Section gather.
Context (r : StepRunner) (dp : Z -> Z) (d : OnlineDefragmenter) (rows : PromptRows) (ns : list Z).
Abbreviation bs := (run_block_size r).

(** ** The contents of a list of requests *)

Definition prompt_computed (x : nat) : Z := row_num_computed rows !!! x.
Definition prompt_new (x : nat) : Z := ns !!! x.
Definition prompt_end (x : nat) : Z := prompt_computed x + prompt_new x.
Definition prompt_ids (x : nat) : list Z := slice (prompt_computed x) (prompt_end x) (row_tokens rows !!! x).
Definition prompt_blocks (x : nat) : list nat := resolve d <$> take (Z.to_nat (cdiv (prompt_end x) bs)) (row_blocks rows !!! x).
(** The last ones of the new tokens, from the last one of the prompt on. *)
Definition prompt_logits (x : nat) : list Z :=
  let n := Z.max 0 (prompt_end x - (row_num_prompt rows !!! x) + 1) in seqZ (prompt_new x - n) n.

Definition contents_of (g : list nat) : BatchContents :=
  mkContents ((fun x => row_req_ids rows !!! x) <$> g) (prompt_ids <$> g) (prompt_computed <$> g) ((fun x => row_num_prompt rows !!! x) <$> g)
    (prompt_blocks <$> g) (prompt_logits <$> g).

(** A row of the persistent batch with a prompt to run. *)
Record prompt_row (x : nat) : Prop := {
  pr_id : (x < length (row_req_ids rows))%nat;
  pr_num_computed : (x < length (row_num_computed rows))%nat;
  pr_num_prompt : (x < length (row_num_prompt rows))%nat;
  pr_tokens : (x < length (row_tokens rows))%nat;
  pr_blocks : (x < length (row_blocks rows))%nat;
  pr_scheduled : (x < length ns)%nat;
  pr_nonneg : 0 <= prompt_computed x;
  pr_positive : 1 <= prompt_new x;
  pr_fits : prompt_end x <= len (row_tokens rows !!! x);
  pr_table : cdiv (prompt_end x) bs <= len (row_blocks rows !!! x)
}.

Context (Hbs : 0 < bs).
Lemma merged_keys_ok g ts fused mask i x q : 0 < bs -> g <> [] -> Forall (prompt_row r rows ns) g -> g !! i = Some x -> Z.of_nat q < new x ->
  merged_start (contents g) (length g) <= ts -> use_contiguous_pa (run_config r) = false \/ Forall (fun x => computed x = 0) g ->
  let md := merged_inputs r (contents g) ts (round_up (sumZ (context_blocks_of r (contents g) <$> seq 0 (length (req_ids (contents g))))) 32) in
  _set_attn_bias r fused md 1 (Z.to_nat ts) = Some mask ->
  prefill_reads r mask 1 md 0 (Z.to_nat (sumZ (new <$> take i g)) + q) =
    ((fun p => slot x p) <$> seqZ 0 (cdiv (computed x) bs * bs)) ++ ((fun p => slot x p) <$> seqZ (computed x) (Z.of_nat q + 1)).
Proof.
  intros Hbs Hne Hg Hi Hq Hts Hcp md Hmask. pose proof (contents_of_ok r d rows ns Hbs g Hne Hg) as Hc.
  assert (Hk : length (req_ids (contents g)) = length g) by (cbn; by rewrite length_fmap).
  assert (Hts' : merged_start (contents g) (length (req_ids (contents g))) <= ts) by (by rewrite Hk).
  destruct (in_group g Hg i x Hi) as [Hik Hx].
  pose proof (query_of_group g Hg i x Hi) as Eq. pose proof (context_of_group g i x Hi) as Ec.
  rewrite <- sum_new_take by (done || (apply lookup_lt_Some in Hi; lia)).
  etransitivity; [apply (merged_reads_ok r (contents g) Hbs Hc fused ts mask i q Hts' Hik); [by rewrite Eq|destruct Hcp as [?|?%no_context_group]; auto|exact Hmask]|].
  pose proof (cdiv_spec (prompt_end rows ns x) bs Hbs) as [_ Hend]. pose proof (pr_nonneg _ _ _ _ Hx). pose proof (pr_positive _ _ _ _ Hx).
  assert (Hcd : context_blocks_of r (contents g) i = cdiv (computed x) bs) by (unfold context_blocks_of; by rewrite Ec).
  pose proof (cdiv_spec (computed x) bs Hbs). assert (Hle : cdiv (computed x) bs * bs <= cdiv (prompt_end rows ns x) bs * bs).
  { apply Z.mul_le_mono_nonneg_r; [lia|]. apply cdiv_le_iff; [done|]. unfold prompt_end in *. lia. }
  rewrite Hcd, Ec. f_equal; apply (slots_of_group Hbs g Hg i x); try done; unfold prompt_end in *; lia.
Qed.
(* ===== verification/StepInputs.v ===== *)
(** The inputs of a step: decodes and prompts together
    ([_prepare_inputs] of [src/vllm_gaudi/v1/worker/hpu_model_runner.py]), and
    what the step writes to the cache. *)

From Stdlib Require Import ZArith Lia.
From stdpp Require Import base strings numbers gmap list.
From S2P Require Import Prelude.
From S2P Require Import PyOrder.
From S2P Require Import BucketRanges.
From S2P Require Import BucketGen.
From S2P Require Import BucketManager.
From S2P Require Import Numpy.
From S2P Require Import Defrag.
From S2P Require Import UnifiedBatch.
From S2P Require Import UnifiedAttention.
From S2P Require Import DecodeInputs.
From S2P Require Import DecodeSpec.
From S2P Require Import DecodeRows.
From S2P Require Import DecodeResults.
From S2P Require Import PrefillInputs.
From S2P Require Import PrefillSpec.
From S2P Require Import PrefillGather.
From S2P Require Import PrefillResults.

Open Scope list_scope.
Open Scope Z_scope.
Lemma elem_of_removeHits sel0 ps w x :
  NoDup w →
  x ∈ removeHits sel0 w ps ↔ x ∈ w ∧ ¬ ∃ p, p ∈ ps ∧ sel0 p = true ∧ id p = x.
Proof.
  unfold removeHits. revert w. induction ps as [|p ps IH]; intros w Hw; simpl.
  - split; [|tauto]. intros Hx. split; [done|]. intros (p & Hp & _).
    by apply elem_of_nil in Hp.
  - destruct (sel0 p) eqn:Ep.
    + rewrite IH by (eapply sublist_NoDup; [exact Hw | apply remove_first_sublist]).
      rewrite elem_of_remove_first by done. split.
      * intros [[Hx Hne] Hno]. split; [done|]. intros (q & [-> | Hq]%elem_of_cons & Hs & Hi);
          [done | apply Hno; eauto].
      * intros [Hx Hno]. split_and!; [done | |].
        -- intros ->. apply Hno. exists p. split_and!; [apply list_elem_of_here | done..].
        -- intros (q & Hq & Hs & Hi). apply Hno. exists q.
           split_and!; [by apply list_elem_of_further | done..].
    + rewrite IH by done. split; intros [Hx Hno]; (split; [done|]).
      * intros (q & [-> | Hq]%elem_of_cons & Hs & Hi); [congruence | apply Hno; eauto].
      * intros (q & Hq & Hs & Hi). apply Hno. exists q.
        split_and!; [by apply list_elem_of_further | done..].
Qed.

(** In a well-formed world the only part with the id of a body of the
    world is that body itself. *)
Lemma hit_is_core sel0 s r b :
  wf s → r ∈ world_bodies s → heap s !! r = Some b →
  (∃ p, p ∈ allBodies s ≫= parts ∧ sel0 p = true ∧ id p = r) ↔ sel0 (core b) = true.
Proof.
  intros [[H1 H2 _ _] _ _] Hr E. split.
  - intros (p & Hp & Hs & Hi).
    apply list_elem_of_bind in Hp as (b' & Hp & Hb').
    apply list_elem_of_omap in Hb' as (r' & Hr' & E').
    apply elem_of_cons in Hp as [-> | Hp].
    + destruct (H1 _ _ E') as (Hid & _). rewrite Hid in Hi. subst r'.
      rewrite E in E'. by simplify_eq.
    + assert (Hin : id p ∈ id <$> subparts b') by (by apply list_elem_of_fmap_2).
      destruct (H2 _ _ _ E' Hin) as [_ Hnone]. rewrite Hi, E in Hnone. done.
  - intros Hs. exists (core b). split_and!; [| done | by destruct (H1 _ _ E)].
    apply list_elem_of_bind. exists b. split; [apply list_elem_of_here|].
    apply list_elem_of_omap. eauto.
Qed.

Lemma outOfBounds_iff s p :
  outOfBounds s p = true ↔
  (RenderHeight s < vy (position p) ∨ vx (position p) < 0
   ∨ RenderWidth s < vx (position p))%Q.
Proof.
  unfold outOfBounds, Qgtb, Qltb.
  rewrite !orb_true_iff, !negb_true_iff.
  assert (Hn : ∀ a b : Q, Qle_bool a b = false ↔ (b < a)%Q).
  { intros a b. rewrite <- not_true_iff_false, Qle_bool_iff.
    split; [apply Qnot_le_lt | apply Qlt_not_le]. }
  rewrite !Hn. tauto.
Qed.

(** Which bodies of a well-formed world a cleanup pass takes out. *)
Lemma afterRender_keeps s r b :
  wf s → r ∈ world_bodies s → heap s !! r = Some b →
  r ∈ world_bodies (afterRender s) ↔ cleanupHit s (core b) = false.
Proof.
  intros Hwf Hr E. rewrite afterRender_spec. simpl.
  rewrite elem_of_removeHits by apply Hwf.
  rewrite (hit_is_core (cleanupHit s) s r b Hwf Hr E).
  destruct (cleanupHit s (core b)); split; try done; tauto.
Qed.

(** X15.  In a well-formed world, the cleanup pass takes an emoji ball
    out of the world exactly when its position is strictly below the
    bottom edge, strictly left of the left edge or strictly right of the
    right edge; the body whose id is [_bigBallId], the boundaries and the
    bodies of the obstacle layouts stay in the world wherever they are;
    and no body is altered. *)
Theorem cleanup_correct (s : EmojiPhysics) (r : nat) (b : Body) :
  wf s → r ∈ world_bodies s → heap s !! r = Some b →
  (madeBy (core b) = ByCreateEmojiBall →
     (r ∉ world_bodies (afterRender s) ↔
      (RenderHeight s < vy (position (core b)) ∨ vx (position (core b)) < 0
       ∨ RenderWidth s < vx (position (core b)))%Q))
  ∧ (r = _bigBallId s → r ∈ world_bodies (afterRender s))
  ∧ (isBoundary b ∨ (∃ l, ofLayout l b) → r ∈ world_bodies (afterRender s))
  ∧ heap (afterRender s) = heap s.
Proof.
  intros Hwf Hr E. pose proof (afterRender_keeps s r b Hwf Hr E) as Hk.
  destruct Hwf as [[H1 _ _ H4] _ _]. destruct (H1 _ _ E) as (Hid & _ & Ht).
  split_and!.
  - intros Hm. rewrite Hk, <- outOfBounds_iff.
    unfold typed in Ht. rewrite Hm in Ht. destruct Ht as [Hc _].
    assert (He : isEmoji s (core b) = true).
    { unfold isEmoji. fold (circleLike (core b)). rewrite Hc, Hid. simpl.
      apply negb_true_iff, Nat.eqb_neq. by eapply H4. }
    unfold cleanupHit. rewrite He. simpl.
    destruct (outOfBounds s (core b)); split; try done; tauto.
  - intros Hb. apply Hk. unfold cleanupHit, isEmoji.
    rewrite Hid, Hb, Nat.eqb_refl. simpl. by rewrite !andb_false_r.
  - intros Hfix. apply Hk. unfold cleanupHit, isEmoji. fold (circleLike (core b)).
    assert (Hc : circleLike (core b) = false).
    { unfold typed, isBoundary, ofLayout in *.
      destruct Hfix as [Hm | [l Hm]]; by rewrite Hm in Ht. }
    by rewrite Hc.
  - by rewrite afterRender_spec.
Qed.

(** * The pendulum's image *)

(** C8 (asset load failure), as the code has it.  When the image of the
    pendulum fails to load after construction, the failure is logged and
    the simulation goes on with the world as [Init] left it: no pendulum
    body and no constraint for it are ever created, [_bigBall] stays
    unset, and the swing handler does nothing. *)
Theorem asset_load_failure (t w h rnd : Q) :
  let s0 := construct t w h rnd in
  let s := img_onerror 0 s0 in
  console s = ["Failed to load the SVG image:"]
  ∧ world_bodies s = world_bodies s0 ∧ heap s = heap s0
  ∧ world_constraints s = world_constraints s0
  ∧ pendulums s = [] ∧ _bigBall s = None ∧ pendingImages s = []
  ∧ beforeUpdate s = s.
Proof.
  intros s0 s.
  destruct (Init_frame rnd (fresh t w h))
    as (_ & _ & _ & _ & Hbig & _ & _ & _ & _ & Hcon & len & Hpend).
  pose proof (proj2 (Init_no_transient rnd (fresh t w h))) as Hpen.
  fold (construct t w h rnd) in Hbig, Hcon, Hpend, Hpen.
  fold s0 in Hbig, Hcon, Hpend, Hpen.
  change (_bigBall s0 = None) in Hbig.
  change (console s0 = []) in Hcon.
  change (pendingImages s0 = [len]) in Hpend.
  unfold s. clearbody s0. clear s.
  unfold img_onerror. rewrite Hpend. simpl. rewrite Hcon.
  split_and!; try done.
  unfold beforeUpdate. simpl. by rewrite Hbig.
Qed.
(** Splitting what was joined gives the tokens back. *)
Lemma split_joinComma (tok : jsstring) (tokens : list jsstring) :
  Forall noComma (tok :: tokens) ->
  split 44 (joinComma (tok :: tokens)) = tok :: tokens.
Proof.
  revert tok. induction tokens as [|t tokens IH]; intros tok H.
  - simpl. apply split_noComma. now inversion H.
  - inversion H as [|? ? Htok Hrest]; subst.
    change (joinComma (tok :: t :: tokens))
      with (tok ++ 44%N :: joinComma (t :: tokens)).
    rewrite split_token_comma by exact Htok. now rewrite IH.
Qed.

Lemma startsWith_nil (s : jsstring) : startsWith s [] = true.
Proof. destruct s; reflexivity. Qed.

Lemma startsWith_joinComma (tok t : jsstring) (tokens : list jsstring) :
  startsWith (joinComma (tok :: t :: tokens)) (js "#") = startsWith tok (js "#").
Proof.
  change (joinComma (tok :: t :: tokens))
    with (tok ++ 44%N :: joinComma (t :: tokens)).
  destruct tok as [|c tok]; [reflexivity|].
  change (js "#") with [35%N]. simpl. now rewrite !startsWith_nil.
Qed.

Lemma clamp01_twice (v : number) : numEq (clamp01 (clamp01 v)) (clamp01 v).
Proof.
  destruct (clamp01_unit_or_NaN v) as [-> | U]; [exact I|].
  destruct (clamp01 v) as [|q| |]; try contradiction.
  now apply clamp01_in_unit.
Qed.

(** X9.  Three or more tokens between commas, each of which [Number]
    reads as a number, the first not starting with ['#']: the channels are
    the first three numbers, each clamped to [0,1]; the tokens after
    the third do not change the result. *)
Theorem parseColor_three_numbers (r g b : jsstring) (more : list jsstring) :
  Forall noComma (r :: g :: b :: more) ->
  Forall (fun tok => Number tok <> NaN) (r :: g :: b :: more) ->
  startsWith r (js "#") = false ->
  rgbEq (parseColor (joinComma (r :: g :: b :: more)))
        (rgb (clamp01 (Number r)) (clamp01 (Number g)) (clamp01 (Number b))) /\
  warned (joinComma (r :: g :: b :: more)) = false.
Proof.
  intros Hc Hn Hs.
  assert (S : startsWith (joinComma (r :: g :: b :: more)) (js "#") = false).
  { now rewrite startsWith_joinComma. }
  assert (T : (3 <=? List.length (map Number (split 44 (joinComma (r :: g :: b :: more)))))%nat
              && negb (existsb isNaN
                         (map Number (split 44 (joinComma (r :: g :: b :: more)))))
              = true).
  { rewrite split_joinComma by exact Hc. apply andb_true_iff. split.
    - reflexivity.
    - apply negb_true_iff.
      destruct (existsb isNaN (map Number (r :: g :: b :: more))) eqn:E;
        [|reflexivity].
      apply existsb_exists in E. destruct E as [v [Hin Hv]].
      apply in_map_iff in Hin. destruct Hin as [tok [<- Hin]].
      rewrite Forall_forall in Hn. specialize (Hn tok Hin).
      destruct (Number tok); try discriminate. contradiction. }
  unfold parseColor, warned. rewrite (parseColorTrace_rgb_valid _ S T).
  rewrite split_joinComma by exact Hc. simpl.
  split; [|reflexivity]. repeat split; apply clamp01_twice.
Qed.

Lemma parseColor_three_numbers_witness :
  rgbEq (parseColor (js "0.2, 7 ,-3,9"))
        (rgb (clamp01 (Number (js "0.2"))) (clamp01 (Number (js " 7 ")))
             (clamp01 (Number (js "-3")))) /\
  warned (js "0.2, 7 ,-3,9") = false.
Proof.
  apply (parseColor_three_numbers (js "0.2") (js " 7 ") (js "-3") [js "9"]).
  - repeat constructor; unfold noComma; simpl; intuition discriminate.
  - repeat constructor; vm_compute; discriminate.
  - reflexivity.
Defined.

End ColorExtras.

(** ** Further properties of the option normalisation *)

Module OptionsExtras.
Import JsString JsNumber Options OptionsFacts AppOptions.

Lemma orInt_not_zero (v : option Z) (d : Z) : d <> 0%Z -> orInt v d <> 0%Z.
Proof.
  intros Hd. unfold orInt. destruct v as [z|]; [|exact Hd].
  destruct (Z.eqb_spec z 0); assumption.
Qed.

Lemma orString_not_empty (s : option jsstring) (d : jsstring) :
  d <> [] -> orString s d <> [].
Proof.
  intros Hd. unfold orString. destruct s as [[|c s]|]; try exact Hd. discriminate.
Qed.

====

> **Requirement**
Begin at the line above that has "assert (Hn : ∀" and stop after the line that has "and no body is altered. *)", copying each line exactly and adding nothing else.

> **Result of this exercise**
  assert (Hn : ∀ a b : Q, Qle_bool a b = false ↔ (b < a)%Q).
  { intros a b. rewrite <- not_true_iff_false, Qle_bool_iff.
    split; [apply Qnot_le_lt | apply Qlt_not_le]. }
  rewrite !Hn. tauto.
Qed.

(** Which bodies of a well-formed world a cleanup pass takes out. *)
Lemma afterRender_keeps s r b :
  wf s → r ∈ world_bodies s → heap s !! r = Some b →
  r ∈ world_bodies (afterRender s) ↔ cleanupHit s (core b) = false.
Proof.
  intros Hwf Hr E. rewrite afterRender_spec. simpl.
  rewrite elem_of_removeHits by apply Hwf.
  rewrite (hit_is_core (cleanupHit s) s r b Hwf Hr E).
  destruct (cleanupHit s (core b)); split; try done; tauto.
Qed.

(** X15.  In a well-formed world, the cleanup pass takes an emoji ball
    out of the world exactly when its position is strictly below the
    bottom edge, strictly left of the left edge or strictly right of the
    right edge; the body whose id is [_bigBallId], the boundaries and the
    bodies of the obstacle layouts stay in the world wherever they are;
    and no body is altered. *)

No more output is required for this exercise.